§ **Task prompt**
The line containing "None; Scenario.F1] /\" marks the end: output every line of the data up to it, and that line too, exactly as written.
:: Input material ::
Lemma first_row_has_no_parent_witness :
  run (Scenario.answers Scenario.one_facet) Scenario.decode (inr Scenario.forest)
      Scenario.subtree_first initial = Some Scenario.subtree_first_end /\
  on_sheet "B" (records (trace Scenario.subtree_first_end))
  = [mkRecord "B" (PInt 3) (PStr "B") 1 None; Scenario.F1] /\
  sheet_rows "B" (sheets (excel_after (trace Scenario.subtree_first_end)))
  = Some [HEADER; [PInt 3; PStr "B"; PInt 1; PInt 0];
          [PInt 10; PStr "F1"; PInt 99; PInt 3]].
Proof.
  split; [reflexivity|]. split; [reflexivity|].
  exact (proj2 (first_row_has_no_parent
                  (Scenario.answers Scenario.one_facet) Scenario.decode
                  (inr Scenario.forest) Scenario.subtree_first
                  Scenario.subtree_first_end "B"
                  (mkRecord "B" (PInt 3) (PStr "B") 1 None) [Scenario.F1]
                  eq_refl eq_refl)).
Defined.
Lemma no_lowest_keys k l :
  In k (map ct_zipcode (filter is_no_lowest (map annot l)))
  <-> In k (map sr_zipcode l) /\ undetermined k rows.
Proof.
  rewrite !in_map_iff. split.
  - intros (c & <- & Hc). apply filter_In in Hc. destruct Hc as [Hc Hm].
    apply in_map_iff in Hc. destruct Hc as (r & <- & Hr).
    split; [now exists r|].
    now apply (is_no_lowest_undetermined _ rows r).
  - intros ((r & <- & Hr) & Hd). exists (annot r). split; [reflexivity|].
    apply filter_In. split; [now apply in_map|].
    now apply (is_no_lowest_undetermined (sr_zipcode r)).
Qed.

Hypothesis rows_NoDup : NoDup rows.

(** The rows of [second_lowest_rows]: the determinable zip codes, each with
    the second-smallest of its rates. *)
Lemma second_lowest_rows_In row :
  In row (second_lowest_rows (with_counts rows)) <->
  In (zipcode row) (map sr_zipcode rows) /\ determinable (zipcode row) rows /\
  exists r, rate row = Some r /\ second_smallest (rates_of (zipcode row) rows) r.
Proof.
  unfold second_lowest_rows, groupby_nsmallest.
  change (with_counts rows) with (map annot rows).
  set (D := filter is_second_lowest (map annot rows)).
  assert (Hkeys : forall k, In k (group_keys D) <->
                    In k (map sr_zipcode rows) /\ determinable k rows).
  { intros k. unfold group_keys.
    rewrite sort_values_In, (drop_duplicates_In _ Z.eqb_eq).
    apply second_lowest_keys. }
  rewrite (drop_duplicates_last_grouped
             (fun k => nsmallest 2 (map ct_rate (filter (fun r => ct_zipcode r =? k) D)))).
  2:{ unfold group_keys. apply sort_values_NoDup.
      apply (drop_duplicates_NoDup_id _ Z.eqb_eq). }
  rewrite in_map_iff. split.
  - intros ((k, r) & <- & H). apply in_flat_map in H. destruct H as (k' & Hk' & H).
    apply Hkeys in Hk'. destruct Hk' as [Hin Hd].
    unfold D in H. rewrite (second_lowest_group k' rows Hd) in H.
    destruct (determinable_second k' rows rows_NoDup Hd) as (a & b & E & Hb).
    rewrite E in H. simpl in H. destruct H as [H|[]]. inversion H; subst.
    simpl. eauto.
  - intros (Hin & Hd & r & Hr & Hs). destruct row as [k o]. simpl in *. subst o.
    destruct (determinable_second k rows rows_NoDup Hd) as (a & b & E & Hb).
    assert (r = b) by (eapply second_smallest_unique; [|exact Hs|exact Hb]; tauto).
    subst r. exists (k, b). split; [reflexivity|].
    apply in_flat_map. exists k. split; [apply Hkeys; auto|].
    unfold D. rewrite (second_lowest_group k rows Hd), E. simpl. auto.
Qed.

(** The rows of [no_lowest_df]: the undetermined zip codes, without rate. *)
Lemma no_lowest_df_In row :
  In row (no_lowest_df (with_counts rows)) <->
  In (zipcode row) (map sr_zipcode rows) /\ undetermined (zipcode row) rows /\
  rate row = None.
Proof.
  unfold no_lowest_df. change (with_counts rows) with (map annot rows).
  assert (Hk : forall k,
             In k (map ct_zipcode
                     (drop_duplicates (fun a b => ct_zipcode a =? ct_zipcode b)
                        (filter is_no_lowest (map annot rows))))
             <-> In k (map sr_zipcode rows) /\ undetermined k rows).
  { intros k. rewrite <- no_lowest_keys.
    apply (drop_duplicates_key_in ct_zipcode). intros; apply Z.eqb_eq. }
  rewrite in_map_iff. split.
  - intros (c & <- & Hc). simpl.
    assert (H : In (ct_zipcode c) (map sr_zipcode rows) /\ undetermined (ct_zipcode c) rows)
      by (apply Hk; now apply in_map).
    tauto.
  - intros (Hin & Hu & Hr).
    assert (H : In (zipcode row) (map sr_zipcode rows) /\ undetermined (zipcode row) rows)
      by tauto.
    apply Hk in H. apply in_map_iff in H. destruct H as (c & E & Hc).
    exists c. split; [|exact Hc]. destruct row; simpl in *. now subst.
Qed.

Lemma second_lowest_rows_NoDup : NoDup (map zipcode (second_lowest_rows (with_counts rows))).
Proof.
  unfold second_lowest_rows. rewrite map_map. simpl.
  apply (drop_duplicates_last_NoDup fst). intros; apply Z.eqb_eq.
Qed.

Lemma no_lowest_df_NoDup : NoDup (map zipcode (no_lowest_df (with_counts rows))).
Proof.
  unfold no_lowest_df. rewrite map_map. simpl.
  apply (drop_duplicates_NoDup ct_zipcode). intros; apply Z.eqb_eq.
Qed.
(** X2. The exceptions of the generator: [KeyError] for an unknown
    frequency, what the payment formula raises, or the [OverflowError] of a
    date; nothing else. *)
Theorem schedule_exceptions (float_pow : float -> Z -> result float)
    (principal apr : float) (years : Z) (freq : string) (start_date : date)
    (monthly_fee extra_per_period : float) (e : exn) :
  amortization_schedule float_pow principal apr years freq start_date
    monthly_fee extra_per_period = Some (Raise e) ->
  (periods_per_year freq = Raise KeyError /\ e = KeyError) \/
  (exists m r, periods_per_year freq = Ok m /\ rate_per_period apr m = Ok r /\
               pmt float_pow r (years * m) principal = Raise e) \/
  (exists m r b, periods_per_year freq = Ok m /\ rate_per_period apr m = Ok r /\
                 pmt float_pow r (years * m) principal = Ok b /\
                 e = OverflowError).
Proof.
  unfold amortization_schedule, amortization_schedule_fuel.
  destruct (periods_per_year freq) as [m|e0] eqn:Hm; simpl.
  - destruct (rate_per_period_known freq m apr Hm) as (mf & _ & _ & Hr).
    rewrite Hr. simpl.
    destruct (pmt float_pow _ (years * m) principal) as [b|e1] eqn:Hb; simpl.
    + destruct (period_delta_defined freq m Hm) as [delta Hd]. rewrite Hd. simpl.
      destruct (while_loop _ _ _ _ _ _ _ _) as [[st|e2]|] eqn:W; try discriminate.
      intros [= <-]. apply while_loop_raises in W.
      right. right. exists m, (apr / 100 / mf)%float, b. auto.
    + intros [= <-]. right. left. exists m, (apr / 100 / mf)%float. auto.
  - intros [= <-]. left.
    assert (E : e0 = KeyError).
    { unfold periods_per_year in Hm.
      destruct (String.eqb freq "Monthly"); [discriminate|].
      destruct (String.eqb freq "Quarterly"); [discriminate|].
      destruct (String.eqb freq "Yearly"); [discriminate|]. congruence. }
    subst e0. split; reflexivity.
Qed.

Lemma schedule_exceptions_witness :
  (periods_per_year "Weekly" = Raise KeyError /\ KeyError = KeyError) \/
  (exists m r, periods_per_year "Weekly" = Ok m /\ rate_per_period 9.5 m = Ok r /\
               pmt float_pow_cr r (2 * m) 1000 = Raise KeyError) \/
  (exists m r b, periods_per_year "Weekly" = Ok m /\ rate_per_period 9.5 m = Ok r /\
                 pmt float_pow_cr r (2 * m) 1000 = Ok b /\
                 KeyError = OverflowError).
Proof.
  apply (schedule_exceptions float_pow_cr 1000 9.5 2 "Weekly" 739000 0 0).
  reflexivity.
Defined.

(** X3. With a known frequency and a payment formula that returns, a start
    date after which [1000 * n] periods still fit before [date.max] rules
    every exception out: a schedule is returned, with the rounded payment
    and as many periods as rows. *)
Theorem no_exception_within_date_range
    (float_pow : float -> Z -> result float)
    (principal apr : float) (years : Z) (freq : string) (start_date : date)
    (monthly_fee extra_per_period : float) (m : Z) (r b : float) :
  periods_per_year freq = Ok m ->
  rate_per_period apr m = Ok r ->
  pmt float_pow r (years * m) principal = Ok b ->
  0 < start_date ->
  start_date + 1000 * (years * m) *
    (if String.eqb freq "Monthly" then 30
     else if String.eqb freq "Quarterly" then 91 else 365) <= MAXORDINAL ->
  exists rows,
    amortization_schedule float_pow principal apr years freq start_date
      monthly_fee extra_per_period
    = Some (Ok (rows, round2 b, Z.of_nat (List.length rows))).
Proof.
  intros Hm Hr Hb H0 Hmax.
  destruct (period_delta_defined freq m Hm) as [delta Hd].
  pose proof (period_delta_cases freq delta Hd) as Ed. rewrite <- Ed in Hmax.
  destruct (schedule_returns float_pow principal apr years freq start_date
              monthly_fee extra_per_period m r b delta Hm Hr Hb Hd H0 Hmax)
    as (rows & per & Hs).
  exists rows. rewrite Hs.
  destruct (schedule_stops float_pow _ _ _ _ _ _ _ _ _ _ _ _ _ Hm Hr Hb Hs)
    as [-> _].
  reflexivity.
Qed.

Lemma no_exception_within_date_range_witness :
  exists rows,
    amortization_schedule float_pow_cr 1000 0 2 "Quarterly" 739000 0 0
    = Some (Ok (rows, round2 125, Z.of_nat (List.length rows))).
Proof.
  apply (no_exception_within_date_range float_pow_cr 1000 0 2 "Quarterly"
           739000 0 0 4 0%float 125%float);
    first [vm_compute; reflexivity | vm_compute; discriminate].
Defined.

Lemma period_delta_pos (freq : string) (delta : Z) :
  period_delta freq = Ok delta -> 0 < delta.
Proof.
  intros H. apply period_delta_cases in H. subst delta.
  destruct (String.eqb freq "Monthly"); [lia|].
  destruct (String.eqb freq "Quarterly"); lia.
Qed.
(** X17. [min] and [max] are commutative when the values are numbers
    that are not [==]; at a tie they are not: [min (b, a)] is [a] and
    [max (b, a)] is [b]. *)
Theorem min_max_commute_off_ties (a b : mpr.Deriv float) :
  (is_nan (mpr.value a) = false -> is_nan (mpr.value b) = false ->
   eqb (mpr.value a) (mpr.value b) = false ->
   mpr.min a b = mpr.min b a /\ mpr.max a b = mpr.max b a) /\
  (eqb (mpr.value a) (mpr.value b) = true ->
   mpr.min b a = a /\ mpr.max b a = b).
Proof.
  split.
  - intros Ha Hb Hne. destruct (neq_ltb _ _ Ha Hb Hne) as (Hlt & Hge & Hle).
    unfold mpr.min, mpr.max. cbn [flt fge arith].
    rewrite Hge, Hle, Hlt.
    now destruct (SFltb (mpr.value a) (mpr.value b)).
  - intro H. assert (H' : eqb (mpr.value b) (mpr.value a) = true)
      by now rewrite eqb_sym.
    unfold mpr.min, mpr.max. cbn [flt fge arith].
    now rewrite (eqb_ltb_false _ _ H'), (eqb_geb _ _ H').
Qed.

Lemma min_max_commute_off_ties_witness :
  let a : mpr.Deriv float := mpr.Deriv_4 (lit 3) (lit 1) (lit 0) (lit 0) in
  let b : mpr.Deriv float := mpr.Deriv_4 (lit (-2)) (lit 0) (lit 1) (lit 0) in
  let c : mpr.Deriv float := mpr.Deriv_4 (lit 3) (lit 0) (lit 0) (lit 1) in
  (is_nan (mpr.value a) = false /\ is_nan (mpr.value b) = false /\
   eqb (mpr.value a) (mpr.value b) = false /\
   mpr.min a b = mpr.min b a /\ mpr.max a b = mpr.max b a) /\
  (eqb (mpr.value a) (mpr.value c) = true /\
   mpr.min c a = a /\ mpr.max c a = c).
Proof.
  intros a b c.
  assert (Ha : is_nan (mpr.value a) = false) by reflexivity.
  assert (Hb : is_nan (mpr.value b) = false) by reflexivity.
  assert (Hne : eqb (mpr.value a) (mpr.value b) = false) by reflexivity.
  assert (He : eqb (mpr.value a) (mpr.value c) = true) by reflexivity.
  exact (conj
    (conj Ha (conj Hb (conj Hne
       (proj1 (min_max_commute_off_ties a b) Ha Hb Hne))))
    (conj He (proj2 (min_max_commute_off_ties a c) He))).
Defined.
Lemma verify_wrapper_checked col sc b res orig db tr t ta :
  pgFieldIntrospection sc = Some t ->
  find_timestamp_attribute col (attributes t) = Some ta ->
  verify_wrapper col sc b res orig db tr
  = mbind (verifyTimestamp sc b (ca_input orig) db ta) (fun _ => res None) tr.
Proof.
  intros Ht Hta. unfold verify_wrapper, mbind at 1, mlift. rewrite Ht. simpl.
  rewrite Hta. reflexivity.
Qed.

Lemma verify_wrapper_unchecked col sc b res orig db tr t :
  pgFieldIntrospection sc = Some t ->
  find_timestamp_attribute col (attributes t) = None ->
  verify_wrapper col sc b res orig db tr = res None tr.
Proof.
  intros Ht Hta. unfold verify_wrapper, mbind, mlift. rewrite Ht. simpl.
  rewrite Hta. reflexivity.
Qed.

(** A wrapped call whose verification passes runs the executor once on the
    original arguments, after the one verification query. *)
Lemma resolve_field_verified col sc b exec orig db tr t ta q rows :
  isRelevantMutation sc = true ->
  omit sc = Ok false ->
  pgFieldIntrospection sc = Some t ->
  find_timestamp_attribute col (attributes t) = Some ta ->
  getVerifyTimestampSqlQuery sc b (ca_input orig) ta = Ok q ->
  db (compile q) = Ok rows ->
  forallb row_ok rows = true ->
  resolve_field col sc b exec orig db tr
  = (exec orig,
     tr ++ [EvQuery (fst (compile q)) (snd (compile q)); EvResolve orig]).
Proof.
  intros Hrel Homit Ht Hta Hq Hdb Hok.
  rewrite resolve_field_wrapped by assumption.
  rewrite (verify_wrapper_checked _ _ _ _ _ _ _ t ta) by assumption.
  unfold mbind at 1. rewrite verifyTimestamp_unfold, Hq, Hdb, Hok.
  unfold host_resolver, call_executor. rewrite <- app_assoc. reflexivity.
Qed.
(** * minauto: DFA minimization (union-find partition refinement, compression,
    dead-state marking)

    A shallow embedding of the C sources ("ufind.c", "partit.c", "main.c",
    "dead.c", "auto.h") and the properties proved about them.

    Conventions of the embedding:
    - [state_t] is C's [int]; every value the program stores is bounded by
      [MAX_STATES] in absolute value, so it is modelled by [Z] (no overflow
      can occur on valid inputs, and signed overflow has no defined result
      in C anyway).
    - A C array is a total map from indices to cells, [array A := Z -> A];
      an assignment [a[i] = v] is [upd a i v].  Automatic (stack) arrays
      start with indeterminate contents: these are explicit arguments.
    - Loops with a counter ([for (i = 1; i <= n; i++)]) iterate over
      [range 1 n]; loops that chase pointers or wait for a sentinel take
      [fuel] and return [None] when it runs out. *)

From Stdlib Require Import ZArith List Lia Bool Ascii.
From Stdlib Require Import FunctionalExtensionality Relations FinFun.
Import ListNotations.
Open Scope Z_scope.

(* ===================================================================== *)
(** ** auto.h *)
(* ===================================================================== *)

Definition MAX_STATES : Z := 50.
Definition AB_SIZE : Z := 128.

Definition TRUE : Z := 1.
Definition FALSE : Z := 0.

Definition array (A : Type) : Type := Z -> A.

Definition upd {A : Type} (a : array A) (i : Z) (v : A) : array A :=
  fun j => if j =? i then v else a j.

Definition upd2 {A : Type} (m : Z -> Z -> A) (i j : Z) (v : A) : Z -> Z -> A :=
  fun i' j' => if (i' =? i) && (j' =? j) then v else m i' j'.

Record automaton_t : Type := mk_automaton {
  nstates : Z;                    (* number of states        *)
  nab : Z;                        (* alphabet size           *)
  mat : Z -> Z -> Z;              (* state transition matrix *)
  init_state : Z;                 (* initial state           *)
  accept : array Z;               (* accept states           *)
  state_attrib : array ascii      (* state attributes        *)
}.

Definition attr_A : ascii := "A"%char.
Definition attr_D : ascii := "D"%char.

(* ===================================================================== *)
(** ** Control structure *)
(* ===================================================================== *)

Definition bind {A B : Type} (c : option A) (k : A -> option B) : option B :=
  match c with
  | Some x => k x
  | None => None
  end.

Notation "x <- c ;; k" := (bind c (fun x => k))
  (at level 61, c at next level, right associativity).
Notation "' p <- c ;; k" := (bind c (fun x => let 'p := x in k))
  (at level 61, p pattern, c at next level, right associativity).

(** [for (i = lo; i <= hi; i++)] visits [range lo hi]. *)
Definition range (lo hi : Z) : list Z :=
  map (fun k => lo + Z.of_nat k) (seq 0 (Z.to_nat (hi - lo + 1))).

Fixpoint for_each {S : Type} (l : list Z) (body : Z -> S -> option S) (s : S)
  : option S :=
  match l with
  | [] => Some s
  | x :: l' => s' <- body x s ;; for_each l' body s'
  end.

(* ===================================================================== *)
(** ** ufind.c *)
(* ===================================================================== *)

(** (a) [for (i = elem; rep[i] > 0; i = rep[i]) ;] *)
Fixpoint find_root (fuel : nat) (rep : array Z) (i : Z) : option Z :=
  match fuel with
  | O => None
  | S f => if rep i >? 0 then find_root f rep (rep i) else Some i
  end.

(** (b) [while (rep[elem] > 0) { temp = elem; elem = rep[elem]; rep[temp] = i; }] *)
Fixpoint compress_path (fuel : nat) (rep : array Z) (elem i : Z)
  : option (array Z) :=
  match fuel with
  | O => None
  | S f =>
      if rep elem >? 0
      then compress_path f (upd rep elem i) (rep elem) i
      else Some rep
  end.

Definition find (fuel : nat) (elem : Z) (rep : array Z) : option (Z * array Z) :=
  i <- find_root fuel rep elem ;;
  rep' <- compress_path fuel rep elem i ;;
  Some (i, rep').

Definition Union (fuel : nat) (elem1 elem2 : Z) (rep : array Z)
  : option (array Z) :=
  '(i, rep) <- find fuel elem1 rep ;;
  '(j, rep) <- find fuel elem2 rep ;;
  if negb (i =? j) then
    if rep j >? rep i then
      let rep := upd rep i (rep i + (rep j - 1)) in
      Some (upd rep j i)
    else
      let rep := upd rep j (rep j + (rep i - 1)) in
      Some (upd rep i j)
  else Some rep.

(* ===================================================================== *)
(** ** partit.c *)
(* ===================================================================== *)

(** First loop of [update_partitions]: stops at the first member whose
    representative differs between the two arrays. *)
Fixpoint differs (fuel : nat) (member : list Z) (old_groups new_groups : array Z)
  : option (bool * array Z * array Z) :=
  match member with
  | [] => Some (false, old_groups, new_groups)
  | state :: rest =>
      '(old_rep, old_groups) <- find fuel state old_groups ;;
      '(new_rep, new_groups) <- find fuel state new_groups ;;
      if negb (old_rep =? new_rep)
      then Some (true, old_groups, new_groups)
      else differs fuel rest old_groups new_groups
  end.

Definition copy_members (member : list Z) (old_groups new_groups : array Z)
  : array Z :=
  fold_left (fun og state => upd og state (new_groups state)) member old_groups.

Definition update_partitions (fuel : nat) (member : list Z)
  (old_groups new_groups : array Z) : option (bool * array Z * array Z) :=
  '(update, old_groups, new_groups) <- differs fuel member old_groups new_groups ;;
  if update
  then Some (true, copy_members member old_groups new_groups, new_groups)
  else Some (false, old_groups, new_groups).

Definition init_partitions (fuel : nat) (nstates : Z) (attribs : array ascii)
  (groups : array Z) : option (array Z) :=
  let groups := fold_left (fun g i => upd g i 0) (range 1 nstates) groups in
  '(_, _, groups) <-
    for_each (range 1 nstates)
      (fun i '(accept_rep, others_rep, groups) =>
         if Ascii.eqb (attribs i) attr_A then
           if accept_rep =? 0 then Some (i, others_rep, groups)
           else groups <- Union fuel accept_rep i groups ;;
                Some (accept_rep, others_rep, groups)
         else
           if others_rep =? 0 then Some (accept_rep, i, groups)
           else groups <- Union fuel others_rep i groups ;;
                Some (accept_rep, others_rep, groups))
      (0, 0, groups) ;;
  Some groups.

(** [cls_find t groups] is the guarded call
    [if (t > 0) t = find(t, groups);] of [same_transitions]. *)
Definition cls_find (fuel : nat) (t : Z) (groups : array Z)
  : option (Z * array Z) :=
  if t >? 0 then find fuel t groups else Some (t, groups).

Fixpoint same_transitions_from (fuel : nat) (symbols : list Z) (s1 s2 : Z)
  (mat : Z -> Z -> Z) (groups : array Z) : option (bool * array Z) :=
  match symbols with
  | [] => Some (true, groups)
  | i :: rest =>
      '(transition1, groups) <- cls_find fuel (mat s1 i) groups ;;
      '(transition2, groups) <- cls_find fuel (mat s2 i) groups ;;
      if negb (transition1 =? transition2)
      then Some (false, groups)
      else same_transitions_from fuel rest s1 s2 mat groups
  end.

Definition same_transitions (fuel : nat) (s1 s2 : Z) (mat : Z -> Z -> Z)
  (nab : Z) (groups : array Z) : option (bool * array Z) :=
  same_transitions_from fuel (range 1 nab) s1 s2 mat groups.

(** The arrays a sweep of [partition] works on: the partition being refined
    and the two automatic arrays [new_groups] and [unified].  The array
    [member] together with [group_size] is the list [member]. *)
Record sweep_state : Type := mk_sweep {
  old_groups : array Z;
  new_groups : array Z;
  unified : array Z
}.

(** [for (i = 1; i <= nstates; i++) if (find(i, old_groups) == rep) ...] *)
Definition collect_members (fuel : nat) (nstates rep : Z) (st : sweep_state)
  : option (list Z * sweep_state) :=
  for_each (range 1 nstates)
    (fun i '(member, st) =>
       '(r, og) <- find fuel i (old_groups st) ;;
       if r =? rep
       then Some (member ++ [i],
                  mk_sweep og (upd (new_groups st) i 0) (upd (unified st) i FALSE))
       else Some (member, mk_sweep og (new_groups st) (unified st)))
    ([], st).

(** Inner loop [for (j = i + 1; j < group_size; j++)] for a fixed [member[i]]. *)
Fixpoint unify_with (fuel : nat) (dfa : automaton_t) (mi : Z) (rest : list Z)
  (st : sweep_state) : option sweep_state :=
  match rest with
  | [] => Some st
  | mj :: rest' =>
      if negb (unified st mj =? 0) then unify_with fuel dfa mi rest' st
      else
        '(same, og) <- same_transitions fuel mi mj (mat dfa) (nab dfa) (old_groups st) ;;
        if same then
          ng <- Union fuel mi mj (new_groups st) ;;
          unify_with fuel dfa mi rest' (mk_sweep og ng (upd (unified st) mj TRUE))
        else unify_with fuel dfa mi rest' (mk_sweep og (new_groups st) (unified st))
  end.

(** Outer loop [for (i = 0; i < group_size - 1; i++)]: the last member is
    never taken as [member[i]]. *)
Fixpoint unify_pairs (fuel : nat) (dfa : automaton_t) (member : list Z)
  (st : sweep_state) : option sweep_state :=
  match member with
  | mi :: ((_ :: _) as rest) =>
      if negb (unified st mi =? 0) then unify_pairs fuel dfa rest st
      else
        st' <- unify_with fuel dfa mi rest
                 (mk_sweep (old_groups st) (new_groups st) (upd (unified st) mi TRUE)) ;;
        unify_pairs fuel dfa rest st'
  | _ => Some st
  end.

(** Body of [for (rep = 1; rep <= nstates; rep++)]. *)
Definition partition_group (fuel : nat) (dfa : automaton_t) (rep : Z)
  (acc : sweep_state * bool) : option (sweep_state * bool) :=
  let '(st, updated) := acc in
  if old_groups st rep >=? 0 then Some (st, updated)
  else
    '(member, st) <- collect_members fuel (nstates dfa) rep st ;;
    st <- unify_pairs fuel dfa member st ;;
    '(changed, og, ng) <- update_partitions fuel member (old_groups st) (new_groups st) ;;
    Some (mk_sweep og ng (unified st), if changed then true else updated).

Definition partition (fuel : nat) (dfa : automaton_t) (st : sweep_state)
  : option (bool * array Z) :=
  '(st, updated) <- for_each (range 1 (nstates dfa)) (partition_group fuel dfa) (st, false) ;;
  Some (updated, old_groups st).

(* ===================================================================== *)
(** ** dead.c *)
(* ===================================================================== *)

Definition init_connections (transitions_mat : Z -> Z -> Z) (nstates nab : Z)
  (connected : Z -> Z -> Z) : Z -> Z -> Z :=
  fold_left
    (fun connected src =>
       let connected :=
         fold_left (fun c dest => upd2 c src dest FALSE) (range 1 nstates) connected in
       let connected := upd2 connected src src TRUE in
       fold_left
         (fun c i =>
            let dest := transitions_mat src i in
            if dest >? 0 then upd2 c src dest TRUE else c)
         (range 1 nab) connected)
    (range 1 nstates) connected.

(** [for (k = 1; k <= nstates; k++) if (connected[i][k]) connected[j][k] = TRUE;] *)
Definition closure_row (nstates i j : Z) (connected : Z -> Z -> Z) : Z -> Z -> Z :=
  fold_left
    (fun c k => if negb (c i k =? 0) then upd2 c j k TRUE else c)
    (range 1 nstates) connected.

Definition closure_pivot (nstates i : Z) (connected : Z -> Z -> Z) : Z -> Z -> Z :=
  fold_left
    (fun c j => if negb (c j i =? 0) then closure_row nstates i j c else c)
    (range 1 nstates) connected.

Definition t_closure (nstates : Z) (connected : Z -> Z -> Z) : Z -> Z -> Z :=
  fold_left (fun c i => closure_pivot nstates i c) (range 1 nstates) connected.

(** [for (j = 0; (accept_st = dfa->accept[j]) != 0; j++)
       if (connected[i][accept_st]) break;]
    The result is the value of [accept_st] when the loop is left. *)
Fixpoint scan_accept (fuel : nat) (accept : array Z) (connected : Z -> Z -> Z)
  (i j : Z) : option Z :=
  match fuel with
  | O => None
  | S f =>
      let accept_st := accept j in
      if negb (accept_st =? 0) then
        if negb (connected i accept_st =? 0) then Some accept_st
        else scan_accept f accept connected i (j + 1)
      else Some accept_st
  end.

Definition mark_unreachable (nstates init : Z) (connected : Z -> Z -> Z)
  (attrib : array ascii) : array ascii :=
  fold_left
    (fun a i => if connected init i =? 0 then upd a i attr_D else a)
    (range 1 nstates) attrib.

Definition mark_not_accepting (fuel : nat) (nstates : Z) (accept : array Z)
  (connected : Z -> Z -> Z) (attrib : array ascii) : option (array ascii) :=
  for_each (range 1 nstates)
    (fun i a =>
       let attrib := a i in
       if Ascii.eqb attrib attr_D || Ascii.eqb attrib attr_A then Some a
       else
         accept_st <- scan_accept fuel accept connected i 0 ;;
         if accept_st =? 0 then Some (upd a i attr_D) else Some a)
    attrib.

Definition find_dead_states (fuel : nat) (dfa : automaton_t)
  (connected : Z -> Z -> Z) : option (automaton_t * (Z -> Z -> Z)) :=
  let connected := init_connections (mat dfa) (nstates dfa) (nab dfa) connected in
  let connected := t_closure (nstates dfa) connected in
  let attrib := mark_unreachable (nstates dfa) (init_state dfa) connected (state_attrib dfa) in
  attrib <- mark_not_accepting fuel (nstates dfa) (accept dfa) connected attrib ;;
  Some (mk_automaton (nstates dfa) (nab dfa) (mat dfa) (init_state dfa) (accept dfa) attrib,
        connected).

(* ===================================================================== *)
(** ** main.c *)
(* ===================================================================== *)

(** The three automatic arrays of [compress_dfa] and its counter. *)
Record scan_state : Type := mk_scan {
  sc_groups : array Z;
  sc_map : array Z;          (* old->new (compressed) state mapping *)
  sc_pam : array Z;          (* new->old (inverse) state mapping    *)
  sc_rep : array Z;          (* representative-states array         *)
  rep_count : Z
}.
:::
§ **Answer for this exercise**
Lemma first_row_has_no_parent_witness :
  run (Scenario.answers Scenario.one_facet) Scenario.decode (inr Scenario.forest)
      Scenario.subtree_first initial = Some Scenario.subtree_first_end /\
  on_sheet "B" (records (trace Scenario.subtree_first_end))
  = [mkRecord "B" (PInt 3) (PStr "B") 1 None; Scenario.F1] /\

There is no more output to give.